Hi guys, I have come to the conclusion that business school is the best way to saving my career at this point. I would like your advice on whether to spotlight,mention, or completely ignore my CPA and passing of CFA level 3 on my grad school apps, as well as a simple profile evaluation. (I am targetting Duke, UVA, Cornell, my dream school is Columbia and Wharton, but I don't think I have a chance based on my work experience)
I am fully bilingual in Chinese and would like to become a porfolio manager specializing in Asian equities, or a head of finance for a multional firm such as Google, Toyota.
My background:
26 years old, male
720 GMAT - 47 Q, 42 V
2008 grad from top-2 public school on the West coast - 3.43 GPA
U.S. citizen Immigrated to the US at age of 15, speak/read/write English and Chinese with equal mastery.
CPA licensed, pass June 2011 CFA level 3
I worked 2 years at a small business management firm in LA right out of college.

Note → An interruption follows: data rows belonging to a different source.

(* ===== verification/Monitor.v ===== *)
(** * Monitor: safety properties of traces, and a logic to prove them

    A generic library.  A [Monitor] is a deterministic automaton that
    reads the events of a run and gets stuck on the first event that
    violates the property it watches; it also says which requests may be
    issued and which values may be thrown in each of its states, which
    constrains a request that is never answered and the way a run dies.  [mwp] is the weakest precondition specialised to a
    monitor: every run of the program is accepted, and the results it
    returns satisfy a postcondition on the monitor's state.  Its rules
    follow the structure of programs, so a property of the whole script
    is proved stage by stage and, for the loop, by an invariant. *)

From S2P Require Import Prelude Prog.

Section definitions.
Context `{Sig : Signature}.

Record Monitor : Type := mkMonitor {
  mstate : Type;
  mstep : mstate -> Event -> option mstate;
  mallow : mstate -> Req -> bool;
  mthrows : mstate -> Err -> bool
}.

(** The state a monitor reaches on a trace, if it accepts it. *)
Fixpoint mrun (Mo : Monitor) (s : mstate Mo) (t : list Event) : option (mstate Mo) :=
  match t with
  | [] => Some s
  | e :: t' =>
      match mstep Mo s e with
      | Some s' => mrun Mo s' t'
      | None => None
      end
  end.

(** What a monitor requires of the end of a run. *)
Definition mpost {A : Type} (Mo : Monitor) (Q : A -> mstate Mo -> Prop)
    (s : mstate Mo) (o : Outcome A) : Prop :=
  match o with
  | Done a => Q a s
  | Thrown e => mthrows Mo s e = true
  | Pending c => mallow Mo s c = true
  end.

(** A run is accepted from state [s]. *)
Definition accepts {A : Type} (Mo : Monitor) (s : mstate Mo)
    (t : list Event) (o : Outcome A) : Prop :=
  exists s', mrun Mo s t = Some s' /\ mpost Mo (fun _ _ => True) s' o.

(** Every run of [p] is accepted from [s], and leaves the monitor in a
    state that satisfies [Q] when it returns. *)
Definition mwp {A : Type} (Mo : Monitor) (p : Prog A) (s : mstate Mo)
    (Q : A -> mstate Mo -> Prop) : Prop :=
  wp p (fun t o => exists s', mrun Mo s t = Some s' /\ mpost Mo Q s' o).

(** The monitor that accepts what two monitors both accept. *)
Definition both (M1 M2 : Monitor) : Monitor := {|
  mstate := mstate M1 * mstate M2;
  mstep := fun s e =>
    match mstep M1 (fst s) e, mstep M2 (snd s) e with
    | Some s1, Some s2 => Some (s1, s2)
    | _, _ => None
    end;
  mallow := fun s c => mallow M1 (fst s) c && mallow M2 (snd s) c;
  mthrows := fun s e => mthrows M1 (fst s) e && mthrows M2 (snd s) e
|}.

(** The monitor that accepts every run: with it [mwp] only speaks of the
    results a program returns. *)
Definition top : Monitor := {|
  mstate := unit;
  mstep := fun _ _ => Some tt;
  mallow := fun _ _ => true;
  mthrows := fun _ _ => true
|}.

(** Every result [p] returns satisfies [Q]. *)
Definition returns {A : Type} (p : Prog A) (Q : A -> Prop) : Prop :=
  mwp top p tt (fun a _ => Q a).

(** A world honours a monitor, for a relation [R] between the monitor's
    states and the world's and a predicate [good] of events: to a request
    the monitor allows, in related states, the world gives a good reply
    and moves to a state related to the monitor's next state.  This is
    the server's side of the contract a monitor states; [mwp] is the
    client's side. *)
Definition honours (Mo : Monitor) {W : Type} `{HW : !World W}
    (R : mstate Mo -> W -> Prop) (good : Event -> Prop) : Prop :=
  forall s w c r w',
    R s w -> mallow Mo s c = true -> handle c w = Some (r, w') ->
    good (event_of c r) /\
    forall s', mstep Mo s (event_of c r) = Some s' -> R s' w'.

(** A world that answers as another does, when it answers. *)
Definition below {W : Type} (H1 H2 : World W) : Prop :=
  forall c w r w', @handle _ W H1 c w = Some (r, w') -> @handle _ W H2 c w = Some (r, w').

End definitions.

#[global] Arguments mwp : simpl never.

(** * Properties *)

Section properties.
Context `{Sig : Signature}.
Variable Mo : Monitor.
Implicit Types s : mstate Mo.

Lemma mrun_app s t t' :
  mrun Mo s (t ++ t') = mrun Mo s t ≫= fun s' => mrun Mo s' t'.
Proof.
  revert s; induction t as [|e t IH]; intros s; [done|]. cbn.
  destruct (mstep Mo s e); [apply IH | done].
Qed.

Section rules.
Context {A : Type}.
Implicit Types p : Prog A.
Implicit Types Q : A -> mstate Mo -> Prop.

Lemma mwp_ret a s Q : Q a s -> mwp Mo (Ret a) s Q.
Proof. intros H. by exists s. Qed.

Lemma mwp_throw e s Q : mthrows Mo s e = true -> mwp Mo (Throw e : Prog A) s Q.
Proof. intros H. by exists s. Qed.

Lemma mwp_vis c k s Q :
  mallow Mo s c = true ->
  (forall r, exists s', mstep Mo s (event_of c r) = Some s' /\ mwp Mo (k r) s' Q) ->
  mwp Mo (Vis c k) s Q.
Proof.
  intros Hc Hk. split; [by exists s|]. intros r.
  destruct (Hk r) as (s' & Hs & H). eapply wp_mono; [|exact H].
  cbn. intros t o (s'' & Ht & Ho). exists s''. by rewrite Hs.
Qed.

Lemma mwp_mono p s Q Q' :
  (forall a s', Q a s' -> Q' a s') -> mwp Mo p s Q -> mwp Mo p s Q'.
Proof.
  intros HQ. apply wp_mono. intros t o (s' & Ht & Ho). exists s'.
  split; [done|]. destruct o; cbn in *; auto.
Qed.

Lemma mwp_equiv p q s Q : p ≡ q -> mwp Mo p s Q -> mwp Mo q s Q.
Proof. apply wp_equiv. Qed.

Lemma mwp_bind {B} p (f : A -> Prog B) s (Q : B -> mstate Mo -> Prop) :
  mwp Mo p s (fun a s' => mwp Mo (f a) s' Q) -> mwp Mo (bind p f) s Q.
Proof.
  intros H. apply wp_bind. eapply wp_mono; [|exact H].
  intros t [a|e|c] (s' & Ht & Ho); cbn in *.
  - eapply wp_mono; [|exact Ho]. intros t' o' (s'' & Ht' & Ho').
    exists s''. by rewrite mrun_app, Ht.
  - exists s'. by rewrite app_nil_r || auto.
  - exists s'. auto.
Qed.

(** The runs of a program that satisfies [mwp] are accepted and end as
    the monitor and the postcondition require. *)
Lemma mwp_run p s Q {W : Type} `{HW : !World W} (w : W) :
  mwp Mo p s Q ->
  exists s', mrun Mo s (trace (run p w)) = Some s' /\
    mpost Mo Q s' (outcome (run p w)).
Proof. intros H. exact (wp_sound p _ w H). Qed.

(** The runs of a program that satisfies [mwp] are accepted. *)
Lemma mwp_sound p s Q {W : Type} `{HW : !World W} (w : W) :
  mwp Mo p s Q -> accepts Mo s (trace (run p w)) (outcome (run p w)).
Proof.
  intros (s' & Ht & Ho)%(mwp_run p s Q w).
  exists s'. split; [done|]. by destruct (outcome (run p w)).
Qed.

(** When such a run returns, the monitor's state satisfies [Q]. *)
Lemma mwp_sound_done p s Q {W : Type} `{HW : !World W} (w : W) a :
  mwp Mo p s Q -> outcome (run p w) = Done a ->
  exists s', mrun Mo s (trace (run p w)) = Some s' /\ Q a s'.
Proof.
  intros (s' & Ht & HQ)%(mwp_run p s Q w) Ho.
  rewrite Ho in HQ. by exists s'.
Qed.

End rules.

(** What [returns] promises of a run. *)
Lemma returns_run {A} (p : Prog A) (Q : A -> Prop)
    {W : Type} `{HW : !World W} (w : W) a :
  returns p Q -> outcome (run p w) = Done a -> Q a.
Proof.
  intros H Ho. pose proof (wp_sound p _ w H) as (s' & _ & HQ).
  by rewrite Ho in HQ.
Qed.

(** ** Programs with state *)

Section state.
Context {S : Type}.

Lemma mwp_mret {A} (a : A) (g : S) s (Q : A * S -> mstate Mo -> Prop) :
  Q (a, g) s -> mwp Mo (mret a g) s Q.
Proof. apply mwp_ret. Qed.

Lemma mwp_mbind {A B} (m : M S A) (f : A -> M S B) (g : S) s
    (Q : B * S -> mstate Mo -> Prop) :
  mwp Mo (m g) s (fun x s' => mwp Mo (f (fst x) (snd x)) s' Q) ->
  mwp Mo (mbind m f g) s Q.
Proof. apply mwp_bind. Qed.

Lemma mwp_call (c : Req) (g : S) s (Q : Reply c * S -> mstate Mo -> Prop) :
  mallow Mo s c = true ->
  (forall r, exists s', mstep Mo s (event_of c r) = Some s' /\ Q (r, g) s') ->
  mwp Mo (call c g) s Q.
Proof.
  intros Hc H. apply mwp_vis; [done|]. intros r.
  destruct (H r) as (s' & Hs & HQ). exists s'. split; [done|].
  by apply mwp_ret.
Qed.

(** The loop rule: an invariant of the body is an invariant of the loop. *)
Lemma mwp_iterate (I : S -> mstate Mo -> Prop) (body : M S unit) (n : nat) g s :
  (forall g s, I g s -> mwp Mo (body g) s (fun x s' => I (snd x) s')) ->
  I g s ->
  mwp Mo (iterate n body g) s (fun x s' => I (snd x) s').
Proof.
  intros Hbody. revert g s; induction n as [|n IH]; intros g s HI.
  - by apply mwp_ret.
  - rewrite iterate_succ. apply mwp_bind.
    eapply mwp_mono; [|by apply Hbody]. intros x s'. apply IH.
Qed.

(** The loop rule with a count: an invariant indexed by the rounds that
    are left. *)
Lemma mwp_iterate_ranked (I : nat -> S -> mstate Mo -> Prop) (body : M S unit)
    (n : nat) g s :
  (forall k g s, I (Datatypes.S k) g s ->
     mwp Mo (body g) s (fun x s' => I k (snd x) s')) ->
  I n g s ->
  mwp Mo (iterate n body g) s (fun x s' => I 0 (snd x) s').
Proof.
  intros Hbody. revert g s; induction n as [|n IH]; intros g s HI.
  - by apply mwp_ret.
  - rewrite iterate_succ. apply mwp_bind.
    eapply mwp_mono; [|by apply Hbody]. intros x s'. apply IH.
Qed.

End state.

End properties.

(** ** Two monitors at once *)

Section both.
Context `{Sig : Signature}.
Variables M1 M2 : Monitor.

Lemma mrun_both s1 s2 t :
  mrun (both M1 M2) (s1, s2) t =
  s1' ← mrun M1 s1 t; s2' ← mrun M2 s2 t; Some (s1', s2').
Proof.
  revert s1 s2; induction t as [|e t IH]; intros s1 s2; [done|]. cbn.
  destruct (mstep M1 s1 e) as [s1'|], (mstep M2 s2 e) as [s2'|]; cbn; auto.
  by destruct (mrun M1 s1' t).
Qed.

Lemma mwp_both {A} (p : Prog A) s1 s2 Q1 Q2 :
  mwp M1 p s1 Q1 -> mwp M2 p s2 Q2 ->
  mwp (both M1 M2) p (s1, s2) (fun a s => Q1 a (fst s) /\ Q2 a (snd s)).
Proof.
  intros H1 H2. eapply wp_mono; [|exact (wp_conj _ _ _ H1 H2)].
  cbn. intros t o [(s1' & Ht1 & Ho1) (s2' & Ht2 & Ho2)].
  exists (s1', s2'). rewrite mrun_both, Ht1, Ht2. split; [done|].
  destruct o; cbn in *; auto; by rewrite Ho1, Ho2.
Qed.

End both.

(** ** Automation *)

(** How to split the reply of a request into cases: nothing by default;
    the file that declares a signature says how its replies split. *)
Ltac split_reply r := idtac.

(** Name the reply of a request and split it. *)
Ltac intro_reply :=
  let r := fresh "r" in
  intros r; cbn in r; split_reply r.

(** The side conditions of a monitor step: evaluate the monitor, the
    tests [bool_decide] makes being true. *)
Ltac mon_side :=
  cbn; rewrite ?bool_decide_eq_true_2 by first [done | lia]; reflexivity.

(** One rule of the logic, chosen by the head of the program; a program
    stuck on a [match] is split on its scrutinee. *)
Ltac mwp_step :=
  match goal with
  | |- mwp _ (Ret _) _ _ => apply mwp_ret
  | |- mwp _ (mret _ _) _ _ => apply mwp_mret
  | |- mwp _ (put _ _) _ _ => apply mwp_ret
  | |- mwp _ (get _) _ _ => apply mwp_ret
  | |- mwp _ (Throw _) _ _ => apply mwp_throw; mon_side
  | |- mwp _ (throw _ _) _ _ => apply mwp_throw; mon_side
  | |- mwp ?Mo (call ?c ?g) ?s ?Q =>
      apply (mwp_call Mo c g s Q);
      [mon_side | intro_reply; (eexists; split; [mon_side|])]
  | |- mwp _ (Vis _ _) _ _ =>
      apply mwp_vis; [mon_side | intro_reply; (eexists; split; [mon_side|])]
  | |- mwp _ ?p _ _ =>
      match p with
      | context [match ?x with _ => _ end] => destruct x eqn:?
      end
  end.

(** Run a straight-line program through the monitor. *)
Ltac mwp_go := repeat first [progress cbn | mwp_step].

(** One request in front of the rest of a program with state. *)
Ltac mwp_call_then :=
  apply mwp_mbind;
  lazymatch goal with
  | |- mwp ?Mo (call ?c ?g) ?s ?Q => apply (mwp_call Mo c g s Q)
  end;
  [mon_side | intro_reply; (eexists; split; [mon_side | cbn [fst snd]])].

(** ** Accepted traces, event by event *)

Section split.
Context `{Sig : Signature}.
Variable Mo : Monitor.

(** An accepted trace is accepted up to each of its events, and the
    monitor steps on that event. *)
Lemma mrun_split (s s' : mstate Mo) t1 e t2 :
  mrun Mo s (t1 ++ e :: t2) = Some s' ->
  exists s1 s2, mrun Mo s t1 = Some s1 /\ mstep Mo s1 e = Some s2 /\
    mrun Mo s2 t2 = Some s'.
Proof.
  rewrite mrun_app. destruct (mrun Mo s t1) as [s1|]; [|done]. cbn.
  destruct (mstep Mo s1 e) as [s2|] eqn:E; [|done]. eauto.
Qed.

End split.

(** ** A client and a server that keep the same contract

    A program the monitor accepts ([mwp], the client's obligation), run
    against a world that honours the monitor (the server's obligation),
    gets good replies only, and the world stays related to the monitor
    to the end of the run. *)

Section simulation.
Context `{Sig : Signature}.
Variable Mo : Monitor.

(** What [mwp] says of a request: it is allowed, the monitor steps on
    every reply, and the rest of the program is accepted from there. *)
Lemma mwp_vis_inv {A} c (k : Reply c -> Prog A) (s : mstate Mo) Q :
  mwp Mo (Vis c k) s Q ->
  mallow Mo s c = true /\
  forall r, exists s1, mstep Mo s (event_of c r) = Some s1 /\ mwp Mo (k r) s1 Q.
Proof.
  intros [(s0 & [= <-] & Hc) Hk]. split; [exact Hc|]. intros r.
  specialize (Hk r).
  pose proof (wp_sound (k r) _ ([] : list Canned) Hk) as (s' & Hs' & _).
  cbn in Hs'. destruct (mstep Mo s (event_of c r)) as [s1|] eqn:E; [|done].
  exists s1. split; [done|]. eapply wp_mono; [|exact Hk].
  cbn. intros t o (s2 & H2 & Ho). rewrite E in H2. eauto.
Qed.

(** A monitor that only records (it steps on every event and allows
    every request and every throw) accepts every program. *)
Lemma mwp_liberal {A} (p : Prog A) (s : mstate Mo) :
  (forall s e, is_Some (mstep Mo s e)) ->
  (forall s c, mallow Mo s c = true) -> (forall s e, mthrows Mo s e = true) ->
  mwp Mo p s (fun _ _ => True).
Proof.
  intros Hs Ha Ht. revert s; induction p as [a|e|c k IH]; intros s.
  - by apply mwp_ret.
  - by apply mwp_throw.
  - apply mwp_vis; [done|]. intros r.
    destruct (Hs s (event_of c r)) as [s' Hs']. eauto.
Qed.

Context {W : Type} `{HW : !World W}.
Variable R : mstate Mo -> W -> Prop.
Variable good : Event -> Prop.
Hypothesis Hsim : honours Mo R good.

Lemma mwp_honoured {A} (p : Prog A) (s : mstate Mo) Q w :
  mwp Mo p s Q -> R s w ->
  Forall good (trace (run p w)) /\
  exists s', mrun Mo s (trace (run p w)) = Some s' /\
    R s' (final (run p w)) /\ mpost Mo Q s' (outcome (run p w)).
Proof.
  revert s w; induction p as [a|e|c k IH]; intros s w Hp HR.
  - destruct Hp as (s' & [= <-] & HQ). split; [constructor|]. by exists s.
  - destruct Hp as (s' & [= <-] & HQ). split; [constructor|]. by exists s.
  - apply mwp_vis_inv in Hp as [Hc Hk].
    destruct (handle c w) as [[r w']|] eqn:E.
    + rewrite (run_vis_some _ _ _ _ _ E). cbn.
      destruct (Hk r) as (s1 & Hs1 & Hp1).
      destruct (Hsim _ _ _ _ _ HR Hc E) as [Hg HR'].
      destruct (IH r s1 w' Hp1 (HR' _ Hs1)) as (Hgs & s' & Hrun & HRf & Hpost).
      split; [by constructor|]. exists s'. by rewrite Hs1.
    + rewrite (run_vis_none _ _ _ E). cbn. split; [constructor|]. by exists s.
Qed.

End simulation.

(** A world below one that honours a monitor honours it. *)
Lemma honours_below `{Sig : Signature} (Mo : Monitor) {W : Type} (H1 H2 : World W)
    (R : mstate Mo -> W -> Prop) (good : Event -> Prop) :
  below H1 H2 -> honours (HW := H2) Mo R good -> honours (HW := H1) Mo R good.
Proof. intros Hb H s w c r w' HR Ha Hh. by apply (H s w c r w' HR Ha), Hb. Qed.

(** A second relation kept by the steps of the worlds that keep the
    first can be carried along. *)
Lemma honours_conj `{Sig : Signature} (Mo : Monitor) {W : Type} `{HW : !World W}
    (R1 R2 : mstate Mo -> W -> Prop) (good : Event -> Prop) :
  honours Mo R1 good ->
  (forall s w c r w' s',
     R1 s w -> R2 s w -> mallow Mo s c = true -> handle c w = Some (r, w') ->
     mstep Mo s (event_of c r) = Some s' -> R2 s' w') ->
  honours Mo (fun s w => R1 s w /\ R2 s w) good.
Proof.
  intros H1 H2 s w c r w' [HR1 HR2] Ha Hh.
  destruct (H1 _ _ _ _ _ HR1 Ha Hh) as [Hg Hn]. split; [done|]. eauto.
Qed.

The firm serves as financial nannies for Hollywood moguls, from Russell Crowe, Sam Worthington...to JJ Abrams. We do things from paying bills, depositing checks, to financial statement compilation, investment porfolio summary, legal filings, royalty tracking, expense budgeting...
The firm had no mobility and I thought I needed more GAAP reporting and human, inter-departmental interaction, so I became a staff accountant for a movie theatre company, and have been there since.
I know the CFA 1 is not worth mentioning at all on applications, but what about CPA+CFA 3? Is my background interesting enough for my target schools? Or am I shortchanging myself and I'm actually good enough for top-10 schools?
I also have a suspicion that my lack of opportunities in investment management jobs has to do more with my geographic location than anything else. Is my problem (want an analyst job) easily solved by moving to NY or Boston, where the CFA is more valued?
Thanks to all who reply. Merry Christmas to you all!